A painted illustration of a woman sitting on a bench. Two friendly green monsters comfort her, while she stares at an ominous figure in front of her—a white man in a black suit.
(Keziah Toscano)

I woke up one morning from a horrific demonic dream. It was about people being killed, strange sex, and everything imaginable that’s horrible. Then I started hearing voices. I heard the voices of my friends and my family, but there was a voice that I could not recognize. The voice was telling me to kill myself, kill other people, jump out the window, just hurt myself and everyone around me. And it was horrible. It was so scary. Then I saw a person that I call “It”: A Caucasian man in an all-black suit who does nothing but stand in the corner and smile. And when I acknowledge “It,” he gets closer and closer and closer. When I’m sleeping, I wake up and he’ll be in the corner. Then I wake up again to go pee and he’s in the middle of the room. Then when I wake up to smoke a cigarette and he’s standing right over me. It is so terrifying, because I know that “It” is not real. But “It” feels more real than you could ever imagine. 

I don’t want to admit that I have a mental health issue, but I do. I have a ghost in my head that I may never be able to get rid of. A ghost in a reality that I do not really even live in. A demon that I have to live with for the rest of my life. No matter all the anti-psychotic meds, no matter all of the therapy, this is still a ghost that I’m going to have to live with forever. Treatment may quiet the voices, it may make the hallucinations less frequent, but they will always be there. It’s like I’m living in a haunted house, and the only thing that the treatment will do is make it pretty. It will just make the haunted house pink. 

I don’t want to admit that I have a problem because in the Black community, mental health challenges are taboo. They make you weak, they make you the runt of the litter. You always want to appear strong. I don’t want to admit that I hear things or see things that aren’t there because growing up, instead of talking about mental health issues, you were called crazy. Nobody ever said, “oh let me go get you help for your mental health.” It was, “that poor baby is just crazy.” Nobody wants to be considered mentally ill. You want to be as normal as everybody else. But what people don’t understand is that there’s no such thing as normalcy. 
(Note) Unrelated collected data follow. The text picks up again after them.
Lemma near_tall ks c c' p h : near ks i c c' → tall c.2 !! p = Some h → tall c'.2 !! p = Some h.
Proof. intros [Hk _] Hp. by eapply lookup_weaken; [|apply (kp_tall _ _ _ _ _ Hk)]. Qed.

Lemma near_fresh ks c c' p :
  near ks i c c' → stages c.2 !! p = Some (Fresh i) →
  stages c'.2 !! p = Some (Fresh i) ∧ heap c'.1 !! p = heap c.1 !! p.
Proof.
  intros [Hk _] Hp. split; [by apply (kp_stage _ _ _ _ _ Hk p (Fresh i)); [intros []|..]|].
  apply (kp_fresh _ _ _ _ _ Hk); [by intros []|done].
Qed.

Lemma near_thread ks c c' : near ks i c c' → of_thread i (hist c'.2) = of_thread i (hist c.2).
Proof. intros [_ Hg]. by apply (of_thread_grows st0). Qed.

Lemma near_guard (ks : nat → Prop) c c' k p :
  near ks i c c' → ks k → guards c.2 !! (i, k) = Some p → guards c'.2 !! (i, k) = Some p.
Proof. intros [Hk _] Hks Hp. by rewrite (kp_guards _ _ _ _ _ Hk k Hks). Qed.

Lemma near_corpse ks c c' p : near ks i c c' → p ∈ corpses c.2 → p ∈ corpses c'.2.
Proof. intros [Hk _] Hp. by apply (kp_corpses _ _ _ _ _ Hk). Qed.

Lemma near_seen ks P c c' : near ks i c c' → seen st0 i P (hist c.2) → seen st0 i P (hist c'.2).
Proof. intros [_ Hg]. by apply seen_grows. Qed.

Lemma near_stage ks c c' p t :
  near ks i c c' → holder t = Some i → (stages c'.2 !! p = Some t ↔ stages c.2 !! p = Some t).
Proof. intros [Hk _] Ht. apply (kp_stage _ _ _ _ _ Hk p t); [by intros []|done]. Qed.

Lemma near_debts ks c c' p : near ks i c c' → (debts c'.2 !! p = Some i ↔ debts c.2 !! p = Some i).
Proof. intros [Hk _]. apply (kp_debts _ _ _ _ _ Hk). by intros []. Qed.

Lemma near_stage_1 ks c c' p t :
  near ks i c c' → holder t = Some i → stages c.2 !! p = Some t → stages c'.2 !! p = Some t.
Proof. intros Hn Ht. by apply (near_stage ks). Qed.

Lemma rely_near ks c c' : rely i c c' → near ks i c c'.
Proof. by apply near_weaken. Qed.

Lemma guarded_node s g k p :
  inv s g → guards g !! (i, k) = Some p → p ≠ 0%N ∧ ∃ nd, heap s !! p = Some nd.
Proof. intros I Hp. destruct (iv_guards _ _ _ _ _ _ _ I i k p Hp) as (? & [nd ?] & _). split; [done|by exists nd]. Qed.

(** ** Announcing *)

Lemma safe_drop (k : nat) v c0 :
  (k < 4)%nat → safe i c0 (hp_set 4 (put i) k v) (λ _ c, near (λ k', k' ≠ k) i c0 c ∧ guards c.2 !! (i, k) = None).
Proof.
  intros Hk. unfold hp_set. apply Nat.ltb_lt in Hk. rewrite Hk. apply safe_atomic. intros s g I R.
  exists (unprotect i k g). split_and!.
  - by apply inv_unprotect.
  - intros j Hj. apply put_relies; [done|]. intros k'. apply lookup_delete_ne. congruence.
  - etrans; [by apply rely_near|]. apply put_near. intros k' Hk'. apply lookup_delete_ne. congruence.
  - apply lookup_delete_eq.
Qed.

(** Announcing a node that another slot, or its being new, protects. *)
Lemma safe_copy (k : nat) v c0 :
  (k < 4)%nat →
  (∃ k', k' ≠ k ∧ guards c0.2 !! (i, k') = Some v) ∨ stages c0.2 !! v = Some (Fresh i) →
  safe i c0 (hp_set 4 (put i) k v) (λ _ c, near (λ k', k' ≠ k) i c0 c ∧ guards c.2 !! (i, k) = Some v).
Proof.
  intros Hk Hv. unfold hp_set. pose proof Hk as Hk'. apply Nat.ltb_lt in Hk'. rewrite Hk'. apply safe_atomic. intros s g I R.
  assert (Hg : v ≠ 0%N ∧ is_Some (heap s !! v) ∧ ∀ i', stages g !! v = Some (Fresh i') → i' = i).
  { destruct Hv as [(k' & Hne & Hg)|Hf].
    - apply (near_guard _ c0 (s, g) k' v R) in Hg; [|done].
      destruct (iv_guards _ _ _ _ _ _ _ I i k' v Hg) as (? & ? & _ & ?). done.
    - apply (near_stage_1 _ _ _ _ _ R) in Hf; [|done]. simpl in Hf.
      destruct (iv_addr _ _ _ _ _ _ _ I) as (_ & _ & _ & _ & Ha). destruct (Ha v) as [[H0 _] _]; [by eexists|].
      split_and!; [done| |intros i' Hf'; congruence]. apply (iv_heap _ _ _ _ _ _ _ I). right. split; [by eexists|].
      intros Hd. assert (Hr : v ∈ all_retired (smr_ s)) by (unfold all_retired; apply elem_of_app; by right).
      apply (iv_retired _ _ _ _ _ _ _ I) in Hr. congruence. }
  destruct Hg as (H0 & Hh & Hf). exists (protect i k v g). split_and!.
  - by apply inv_protect.
  - intros j Hj. apply put_relies; [done|]. intros k'. apply lookup_insert_ne. congruence.
  - etrans; [by apply rely_near|]. apply put_near. intros k' Hne. apply lookup_insert_ne. congruence.
  - apply lookup_insert_eq.
Qed.

(** ** Loads that announce *)

(** A link the thread may read while it writes the slots other than [ks]. *)
Definition readable (ks : nat → Prop) p (l : nat) c : Prop :=
  p = hd ∧ (l ≤ 11)%nat ∨
  l = 0%nat ∧ published c.2 p ∧ ∃ k, ks k ∧ guards c.2 !! (i, k) = Some p.

Lemma readable_near (ks : nat → Prop) p l c c' : near ks i c c' → readable ks p l c → readable ks p l c'.
Proof.
  intros Hn [?|(-> & Hp & k & Hk & Hg)]; [by left|right]. split_and!; [done|by eapply near_pub|].
  exists k. split; [done|by eapply near_guard].
Qed.

Lemma readable_next ks p l s g :
  inv s g → readable ks p l (s, g) → ∃ v, next_at p l s = Some v ∧ ((0 < l)%nat → v = 1%N).
Proof.
  intros I [[-> Hl]|(-> & (t & Ht & _) & k & _ & Hg)].
  - destruct l as [|l].
    + destruct (next_at_head valid T hd top st0 s g I) as (w & Hw & _). exists w. split; [done|lia].
    + exists 1%N. split; [|done]. eapply next_at_high; [done|by left|lia].
  - destruct (guarded_node s g k p I Hg) as (_ & nd & Hnd).
    destruct (next_at_0 valid T hd top st0 s g p t nd I Ht Hnd) as (w & Hw & _). exists w. split; [done|lia].
Qed.

(** The guard that a validated load of [v] gives. *)
Definition catch (k : nat) v g : ghost :=
  if marked0 v || (v =? 0)%N then g else protect i k v g.

Lemma catch_same k v g :
  info (catch k v g) = info g ∧ stages (catch k v g) = stages g ∧ debts (catch k v g) = debts g ∧
  corpses (catch k v g) = corpses g ∧ order (catch k v g) = order g ∧ hist (catch k v g) = hist g.
Proof. unfold catch. by destruct (marked0 v || _). Qed.

Lemma catch_near (k : nat) v s g : near (λ k', k' ≠ k) i (s, g) (s, catch k v g).
Proof.
  unfold catch. destruct (marked0 v || _); [done|]. apply near_guards; [done|].
  intros k' Hk'. split; [|done]. apply lookup_insert_ne. congruence.
Qed.

Lemma catch_rely j (k : nat) v s g : j ≠ i → rely j (s, g) (s, catch k v g).
Proof.
  intros Hj. unfold catch. destruct (marked0 v || _); [done|]. apply near_guards; [done|].
  intros k' _. split; [|done]. apply lookup_insert_ne. congruence.
Qed.

Lemma catch_guard (k : nat) v g : marked0 v = false → v ≠ 0%N → guards (catch k v g) !! (i, k) = Some v.
Proof.
  intros Hm H0. unfold catch. rewrite Hm. destruct (N.eqb_spec v 0); [done|]. apply lookup_insert_eq.
Qed.

Lemma catch_inv ks p l (k : nat) v s g :
  inv s g → readable ks p l (s, g) → next_at p l s = Some v → slot i k s = Some v → inv s (catch k v g).
Proof.
  intros I Hr Hv Hs. unfold catch. destruct (marked0 v) eqn:Hm; [done|]. simpl.
  destruct (N.eqb_spec v 0); [done|].
  destruct (readable_next ks p l s g I Hr) as (v' & Hv' & Hl). rewrite Hv in Hv'. injection Hv' as <-.
  destruct l as [|l]; [|rewrite Hl in Hm by lia; done].
  destruct (target_published valid T hd top st0 s g p v) as (Hp & Hh & _); [done| |done..|].
  - destruct Hr as [[-> _]|(_ & Hp & _)]; [by left|by right].
  - by apply inv_guard.
Qed.

(** One round of a load that announces: the second load finds the same link. *)
Lemma safe_again p l (k : nat) v c0 (Q : N → slist * ghost → Prop) :
  readable (λ k', k' ≠ k) p l c0 → slot i k c0.1 = Some v →
  (∀ s g w, inv s g → rely i c0 (s, g) → next_at p l s = Some w →
     Q w (s, if (v =? w)%N then catch k w g else g)) →
  safe i c0 (load UseAfterFree (next_at p l)) Q.
Proof.
  intros Hr Hs HQ. apply safe_learn. intros s g I R.
  assert (Hr' : readable (λ k', k' ≠ k) p l (s, g)) by (eapply readable_near; [by apply rely_near|done]).
  destruct (readable_next _ p l s g I Hr') as (w & Hw & _).
  assert (Hs' : slot i k s = Some v).
  { destruct R as [R _]. rewrite <- Hs. by apply (kp_slots _ _ _ _ _ R). }
  exists w, (if (v =? w)%N then catch k w g else g). split_and!; [done| | |by apply HQ].
  - destruct (N.eqb_spec v w) as [->|]; [|done]. by eapply catch_inv.
  - intros j Hj. destruct (v =? w)%N; [by apply catch_rely|done].
Qed.

Lemma safe_put_slot (k : nat) v c0 :
  (k < 4)%nat → safe i c0 (hp_set 4 (put i) k v) (λ _ c, near (λ k', k' ≠ k) i c0 c ∧ slot i k c.1 = Some v).
Proof.
  intros Hk. unfold hp_set. pose proof Hk as Hk'. apply Nat.ltb_lt in Hk'. rewrite Hk'. apply safe_atomic. intros s g I R.
  exists (unprotect i k g). split_and!.
  - by apply inv_unprotect.
  - intros j Hj. apply put_relies; [done|]. intros k'. apply lookup_delete_ne. congruence.
  - etrans; [by apply rely_near|]. apply put_near. intros k' Hne. apply lookup_delete_ne. congruence.
  - by eapply slot_put_eq.
Qed.

Lemma safe_load_next ks p l c0 (Q : N → slist * ghost → Prop) :
  readable ks p l c0 →
  (∀ s g w, inv s g → rely i c0 (s, g) → next_at p l s = Some w → Q w (s, g)) →
  safe i c0 (load UseAfterFree (next_at p l)) Q.
Proof.
  intros Hr HQ. apply safe_load. intros s g I R.
  destruct (readable_next ks p l s g I) as (w & Hw & _).
  - eapply readable_near; [by apply rely_near|done].
  - exists w. split; [done|by apply HQ].
Qed.

Lemma safe_or_fail p l (k : nat) c0 (Q : option N → slist * ghost → Prop) :
  (k < 4)%nat → readable (λ k', k' ≠ k) p l c0 →
  (∀ s g v, inv s g → near (λ k', k' ≠ k) i c0 (s, g) → next_at p l s = Some v → Q (Some v) (s, catch k v g)) →
  (∀ c, near (λ k', k' ≠ k) i c0 c → Q None c) →
  safe i c0 (loadAndSetHazardOrFail 4 (next_at p l) (put i) k) Q.
Proof.
  intros Hk Hr HQ Hno. unfold loadAndSetHazardOrFail. apply safe_bind. eapply safe_load_next; [done|].
  intros s g v I R _. apply (rely_near (λ k', k' ≠ k)) in R. apply safe_bind.
  eapply safe_mono; [|by apply safe_put_slot]. intros ? c1 [N1 Hs].
  assert (N01 : near (λ k', k' ≠ k) i c0 c1) by by etrans.
  apply safe_bind. eapply safe_again; [by eapply readable_near|done|]. intros s2 g2 w I2 R2 Hw.
  apply (rely_near (λ k', k' ≠ k)) in R2. assert (N02 : near (λ k', k' ≠ k) i c0 (s2, g2)) by by etrans.
  destruct (N.eqb_spec v w) as [->|Hne]; [by apply HQ|].
  apply safe_bind. eapply safe_mono; [|by apply (safe_drop k 0%N)]. intros ? c3 [N3 _]. apply Hno. by etrans.
Qed.

Lemma safe_load_set n p l (k : nat) c0 (Q : N → slist * ghost → Prop) :
  (k < 4)%nat → readable (λ k', k' ≠ k) p l c0 →
  (∀ s g v, inv s g → near (λ k', k' ≠ k) i c0 (s, g) → next_at p l s = Some v → Q v (s, catch k v g)) →
  safe i c0 (loadAndSetHazard 4 (next_at p l) (put i) n k) Q.
Proof.
  intros Hk Hr HQ. assert (Hc : near (λ k', k' ≠ k) i c0 c0) by done. revert Hc. generalize c0 at 2 3.
  induction n as [|n IH]; intros c Hc; [by right|]. cbn [loadAndSetHazard].
  apply safe_bind. eapply safe_load_next; [by eapply readable_near|].
  intros s g v I R _. apply (rely_near (λ k', k' ≠ k)) in R. apply safe_bind.
  eapply safe_mono; [|by apply safe_put_slot]. intros ? c1 [N1 Hs].
  assert (N01 : near (λ k', k' ≠ k) i c0 c1) by (etrans; [exact Hc|by etrans]).
  apply safe_bind. eapply safe_again; [by eapply readable_near|done|]. intros s2 g2 w I2 R2 Hw.
  apply (rely_near (λ k', k' ≠ k)) in R2. assert (N02 : near (λ k', k' ≠ k) i c0 (s2, g2)) by by etrans.
  destruct (N.eqb_spec v w) as [->|Hne]; [by apply HQ|by apply IH].
Qed.

(** ** Unlinking *)

Lemma debt_range g p t nd : node_ok g p t nd → 0 <= debt g p nd <= 11 ∧ (is_Some (debts g !! p) → 0 < debt g p nd).
Proof.
  intros [_ N2 _ [_ N4]]. unfold debt. destruct (debts g !! p) as [j|]; [|split; [lia|by intros []]].
  specialize (N4 ltac:(by eexists)). lia.
Qed.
When I first saw “It,” I thought it was a person in my room. Just as real as you are. And that’s the part that makes it so terrifying, because you don’t know. You don’t know. I can’t tell the difference between “It” and you, because “It” feels as real as anybody. 

I often call my friends and ask them to talk me off the ledge. And the mean voice makes fun of me, criticizing me, talking about how no one loves me, no one’s ever going to care about me, I might as well die. My friends’ voices are very kind. They say, “don’t listen, don’t listen to that, ignore us. Ignore us, we are not real, we are just in your head.” 

But it feels like I don’t know who to believe. I don’t know if my friends are lying to me. It’s almost like I’m being recorded. The voices are saying everything I’m doing. Like, “look at you, about to light a cigarette. Look at you about to put on your shoes.” 

That’s why there are times when I call just to ask, “where are you? Where are you?” And when they tell me they’re at home, or they’re on a walk, it registers that I’m just hearing their voices. But it’s also like, hmmmm, really? Where are you? 

I never heard voices before I was drugged with meth in San Francisco. I ran out of the house and laid on the ground and played like I was dead. I broke into some woman’s house, because the voices told me that she would help me. I ended up getting beaten with a broom stick. 

I was so delirious, I was conscious but I was not there. Having an out-of-body experience makes you feel like a ghost. It makes you feel like you’re not there. And I believe that’s what a ghost is—a being which is not there. Not in the physical realm anymore. And that’s how I felt. 

Once you start hearing them it’s almost like you can’t get rid of them. Even when you try, you do your damnedest to try, it feels like you can’t. And that’s what makes it like a haunted house. And these medicines and therapy and psychiatric stuff, it’s like we’re just painting the house. We’re not dealing with the ghost inside of it. 

In order for the voices to be quiet, it’s kind of like you have to do what they say. But what they’re saying is awful—things you know you don’t want to do. You just want them to be silenced. Alcohol helps because it builds up a wall—it’s almost like I’m able to put “It” in a box, put him in a storage unit. That’s why I drink: because I want him to be quiet. And the only way he is quiet is when I’m drinking. So I’m not an alcoholic because I wanna be. I’m an alcoholic because I feel like it’s the only thing that gives me sanity. 

Everybody is a bit strange and damn near deranged. If you think that you are normal, you probably a psychopath. Mental health issues should not be a secret. You should not feel like they are a secret. I may feel like a haunted house, and it may feel like a ghost story, but it is your truth. The only way you can get out is by asking for help. And you are the only one that can judge yourself. And you shouldn’t judge yourself negatively. Because everybody is going through something, whether they admit it or not. Don’t feel strange and don’t feel deranged. You are perfect and you are beautiful inside and out. 

Tiara Swearington is an unhoused writer and poet who lives in Oakland.